### Work order
Beginning with the first line of the entries below, quote each line until you reach and include the line with "Definition fill_head (collateral".

### Extracted data
(* ===== verification/Lending.v ===== *)
(** The check of a typed claim against the template it describes:
    [verify_typed_fund] ([lc-wallet-core/src/lending.rs]), one definition per
    arm. *)

From S2P Require Import Prelude Crates Key Pset Approval LendingData.

Definition FILL_POSITION_OUTPUT : nat := 0.
Definition FILL_BORROWER_NFT_OUTPUT : nat := 1.
Definition FILL_LENDER_NFT_OUTPUT : nat := 2.
Definition FILL_METADATA_OUTPUT : nat := 3.
Definition METADATA_LEN : nat := 80.

Record TypedFundCheck := { tfc_claim : TypedFund; tfc_receives : Z }.

(** [&meta[a..b]] *)
Definition subslice (a b : nat) (l : list byte) : list byte := take (b - a) (drop a l).

Section verify.
Context `{!HashesApi, !ElementsApi, !PsetTypes, !PsetApi}.
(** The variables the arms share: the fund request's asset and amount, the
    network's policy asset, the template's outputs, and what the host
    declared as its own. *)
Context (requested : AssetId) (amount : Z) (policy_asset : AssetId).
Context (outputs : list PsetOutput) (mine : list nat) (owned : list OwnedInput).

Definition explicit (i : nat) : result string (AssetId * Z) :=
  out ← ok_or (outputs !! i) "template has no output";
  match out.(out_asset), out.(out_amount) with
  | Some asset, Some amount => Ok (asset, amount)
  | _, _ => Err "template output is not explicit"
  end.
Definition is_mine (i : nat) : bool := existsb (Nat.eqb i) mine.
Definition mine_paying (asset : AssetId) : list Z :=
  omap (λ i, match explicit i with
             | Ok (a, v) => if bool_decide (a = asset) then Some v else None
             | Err _ => None
             end) mine.

(** ** The checks the fill arms repeat *)

Definition fill_head (collateral : AssetId) (size sale buyback : Z) : result string unit :=
  _ ← ensure (bool_decide (requested = collateral)) "fill: the funded asset must be the collateral asset";
  _ ← ensure (amount =? size) "fill: stated size does not equal the funded amount";
  ensure (sale <? buyback) "fill: buyback must exceed the sale price".
Definition fill_position (collateral : AssetId) (size : Z) : result string unit :=
  '(asset, value) ← explicit FILL_POSITION_OUTPUT;
  ensure (bool_decide (asset = collateral) && (value =? size))
    "fill: output 0 is not the size of the collateral asset".
Definition fill_borrower_token : result string AssetId :=
  '(borrower_nft, nft) ← explicit FILL_BORROWER_NFT_OUTPUT;
  _ ← ensure ((nft =? 1) && is_mine FILL_BORROWER_NFT_OUTPUT)
        "fill: output 1 must pay this wallet its position token";
  Ok borrower_nft.
Definition fill_lender_token : result string AssetId :=
  '(lender_nft, nft2) ← explicit FILL_LENDER_NFT_OUTPUT;
  _ ← ensure (nft2 =? 1) "fill: output 2 must be the lender's token";
  Ok lender_nft.
Definition fill_claim_payout (lender_nft : AssetId) (payout : bytes32) : result string unit :=
  ensure (bool_decide (sha256 (claim_script lender_nft) = payout))
    "fill: the lender payout is not the claim script of the lender token".
Definition fill_covenant (expected : Script) : result string unit :=
  out0 ← ok_or (outputs !! FILL_POSITION_OUTPUT) "checked above";
  ensure (bool_decide (out_script_pubkey out0 = expected))
    "fill: output 0 is not the lending covenant for the stated terms".
Definition fill_borrower_hash : result string bytes32 :=
  borrower_script ← ok_or (out_script_pubkey <$> outputs !! FILL_BORROWER_NFT_OUTPUT)
                      "template has no output 1";
  Ok (sha256 borrower_script).
Definition fill_lastlook (lastlook_height expiry : Z) : result string unit :=
  ensure ((lastlook_height =? 0) || (lastlook_height <? expiry))
    "fill: the last-look height must be before expiry".
Definition fill_proceeds (sale fee : Z) (cash : AssetId) : result string Z :=
  proceeds ← ok_or (u64_checked_sub sale fee) "fill: fee exceeds the sale price";
  _ ← ensure (existsb (Z.eqb proceeds) (mine_paying cash))
        "fill: no output pays this wallet the sale proceeds";
  Ok proceeds.

(** ** One definition per arm: what the wallet receives *)

Definition verify_fill (size sale buyback expiry : Z) (cash : AssetId) (collateral : option AssetId)
    (fee : Z) : result string Z :=
  let collateral := default policy_asset collateral in
  _ ← fill_head collateral size sale buyback;
  _ ← fill_position collateral size;
  _ ← fill_borrower_token;
  meta ← ok_or (o ← outputs !! FILL_METADATA_OUTPUT; op_return_payload o.(out_script_pubkey))
           "fill: output 3 is not the creation metadata";
  _ ← ensure (length meta =? METADATA_LEN)%nat "fill: metadata length";
  meta_cash ← ok_or (asset_from_slice (subslice 4 36 meta)) "invalid asset";
  let meta_buyback := le_val (subslice 36 44 meta) in
  let meta_expiry := le_val (subslice 44 48 meta) in
  _ ← ensure (bool_decide (meta_cash = cash)) "fill: metadata names a different cash asset";
  _ ← ensure (meta_buyback =? buyback) "fill: metadata buyback does not match the claim";
  _ ← ensure (meta_expiry =? expiry) "fill: metadata expiry does not match the claim";
  fill_proceeds sale fee cash.

Definition verify_fill_v2 (size sale buyback expiry : Z) (cash : AssetId)
    (collateral : option AssetId) (fee : Z) (payout : bytes32) : result string Z :=
  let collateral := default policy_asset collateral in
  _ ← fill_head collateral size sale buyback;
  _ ← fill_position collateral size;
  borrower_nft ← fill_borrower_token;
  lender_nft ← fill_lender_token;
  let digest := v2_terms_digest collateral cash size buyback expiry borrower_nft lender_nft payout in
  _ ← fill_covenant (v2_position_script digest buyback);
  fill_proceeds sale fee cash.

Definition verify_fill_v3 (size sale buyback expiry : Z) (cash : AssetId)
    (collateral : option AssetId) (fee : Z) (payout : bytes32) : result string Z :=
  let collateral := default policy_asset collateral in
  _ ← fill_head collateral size sale buyback;
  _ ← fill_position collateral size;
  borrower_nft ← fill_borrower_token;
  lender_nft ← fill_lender_token;
  _ ← fill_claim_payout lender_nft payout;
  let digest := v2_terms_digest collateral cash size buyback expiry borrower_nft lender_nft payout in
  _ ← fill_covenant (v3_position_script digest buyback);
  fill_proceeds sale fee cash.

Definition verify_fill_v4 (size sale buyback expiry : Z) (cash : AssetId)
    (collateral : option AssetId) (fee : Z) (payout lastlook : bytes32) (lastlook_height : Z)
    : result string Z :=
  let collateral := default policy_asset collateral in
  _ ← fill_head collateral size sale buyback;
  _ ← fill_position collateral size;
  borrower_nft ← fill_borrower_token;
  lender_nft ← fill_lender_token;
  _ ← fill_claim_payout lender_nft payout;
  borrower_hash ← fill_borrower_hash;
  _ ← fill_lastlook lastlook_height expiry;
  let digest := v4_terms_digest collateral cash size buyback expiry borrower_nft lender_nft payout
                  borrower_hash lastlook lastlook_height in
  _ ← fill_covenant (v4_position_script digest buyback);
  fill_proceeds sale fee cash.

Definition verify_fill_v5 (size sale buyback expiry : Z) (cash : AssetId)
    (collateral : option AssetId) (fee : Z) (payout lastlook : bytes32) (lastlook_height : Z)
    : result string Z :=
  let collateral := default policy_asset collateral in
  _ ← fill_head collateral size sale buyback;
  _ ← fill_position collateral size;
  borrower_nft ← fill_borrower_token;
  lender_nft ← fill_lender_token;
  _ ← fill_claim_payout lender_nft payout;
  borrower_hash ← fill_borrower_hash;
  _ ← fill_lastlook lastlook_height expiry;
  let digest := v5_terms_digest collateral cash size buyback expiry borrower_nft lender_nft payout
                  borrower_hash lastlook lastlook_height in
  _ ← fill_covenant (v5_position_script digest buyback);
  fill_proceeds sale fee cash.

Definition verify_fill_v6 (size sale buyback expiry : Z) (cash : AssetId)
    (collateral : option AssetId) (fee : Z) (payout lastlook : bytes32) (lastlook_height : Z)
    (lender_nft : AssetId) : result string Z :=
  let collateral := default policy_asset collateral in
  _ ← fill_head collateral size sale buyback;
  _ ← fill_position collateral size;
  borrower_nft ← fill_borrower_token;
  _ ← fill_claim_payout lender_nft payout;
  borrower_hash ← fill_borrower_hash;
  _ ← fill_lastlook lastlook_height expiry;
  let digest := v5_terms_digest collateral cash size buyback expiry borrower_nft lender_nft payout
                  borrower_hash lastlook lastlook_height in
  _ ← fill_covenant (v5_position_script digest buyback);
  fill_proceeds sale fee cash.

Definition row_positive (r : OfferRowClaim) : bool :=
  (0 <? r.(row_expiry)) && (0 <? r.(row_price_out)) && (0 <? r.(row_buyback)) && (0 <? r.(row_min_size)).

(** [amounts.iter().try_fold(0u64, checked_add)] *)
Definition checked_total (amounts : list Z) : result string Z :=
  try_fold (λ acc a, ok_or (u64_checked_add acc a) "offer: amounts overflow") amounts 0.

Definition offer_coin (cash : AssetId) (digest : bytes32) (ia : nat * Z) : result string unit :=
  let '(i, a) := ia in
  '(asset, value) ← explicit i;
  _ ← ensure (bool_decide (asset = cash) && (value =? a)) "offer: output is not the amount of the cash asset";
  out ← ok_or (outputs !! i) "checked above";
  ensure (bool_decide (out_script_pubkey out = offer_script digest a))
    "offer: output is not the offer covenant for the stated terms".

Definition verify_offer (cash : AssetId) (amounts : list Z) (lender_token : AssetId)
    (claim_hash fee_script position_leaf : bytes32) (fee_min cutoff : Z)
    (rows : list OfferRowClaim) (token_output : option Z) : result string Z :=
  _ ← ensure (bool_decide (requested = cash)) "offer: the funded asset must be the cash asset";
  _ ← ensure (negb (bool_decide (amounts = [])) && (length amounts <=? 4)%nat) "offer: one to four coins";
  total ← checked_total amounts;
  _ ← ensure (amount =? total) "offer: stated amounts do not equal the funded amount";
  _ ← ensure (negb (Nat.eqb (length rows) 0) && (length rows <=? 4)%nat) "offer: one to four rows";
  _ ← try_fold (λ (_ : unit) r, ensure (row_positive r) "offer: a row with a zero term") rows tt;
  _ ← ensure (bool_decide (position_leaf = SWAPTION_LENDING_V5_LEAF))
        "offer: the position program is not the one this wallet verifies";
  _ ← ensure (bool_decide (claim_hash = sha256 (claim_script lender_token)))
        "offer: the claim script is not the lender token's";
  let digest := offer_terms_digest cash lender_token claim_hash fee_script position_leaf fee_min cutoff rows in
  _ ← try_fold (λ (_ : unit) ia, offer_coin cash digest ia) (enumerate amounts) tt;
  _ ← match token_output with
      | None => Ok tt
      | Some t =>
          let t := Z.to_nat t in
          '(asset, value) ← explicit t;
          ensure (bool_decide (asset = lender_token) && (value =? 1) && is_mine t)
            "offer: output must pay this wallet its lender token"
      end;
  Ok 0.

### Solution
(* ===== verification/Lending.v ===== *)
(** The check of a typed claim against the template it describes:
    [verify_typed_fund] ([lc-wallet-core/src/lending.rs]), one definition per
    arm. *)

From S2P Require Import Prelude Crates Key Pset Approval LendingData.

Definition FILL_POSITION_OUTPUT : nat := 0.
Definition FILL_BORROWER_NFT_OUTPUT : nat := 1.
Definition FILL_LENDER_NFT_OUTPUT : nat := 2.
Definition FILL_METADATA_OUTPUT : nat := 3.
Definition METADATA_LEN : nat := 80.

Record TypedFundCheck := { tfc_claim : TypedFund; tfc_receives : Z }.

(** [&meta[a..b]] *)
Definition subslice (a b : nat) (l : list byte) : list byte := take (b - a) (drop a l).

Section verify.
Context `{!HashesApi, !ElementsApi, !PsetTypes, !PsetApi}.
(** The variables the arms share: the fund request's asset and amount, the
    network's policy asset, the template's outputs, and what the host
    declared as its own. *)
Context (requested : AssetId) (amount : Z) (policy_asset : AssetId).
Context (outputs : list PsetOutput) (mine : list nat) (owned : list OwnedInput).

Definition explicit (i : nat) : result string (AssetId * Z) :=
  out ← ok_or (outputs !! i) "template has no output";
  match out.(out_asset), out.(out_amount) with
  | Some asset, Some amount => Ok (asset, amount)
  | _, _ => Err "template output is not explicit"
  end.
Definition is_mine (i : nat) : bool := existsb (Nat.eqb i) mine.
Definition mine_paying (asset : AssetId) : list Z :=
  omap (λ i, match explicit i with
             | Ok (a, v) => if bool_decide (a = asset) then Some v else None
             | Err _ => None
             end) mine.

(** ** The checks the fill arms repeat *)

Definition fill_head (collateral : AssetId) (size sale buyback : Z) : result string unit :=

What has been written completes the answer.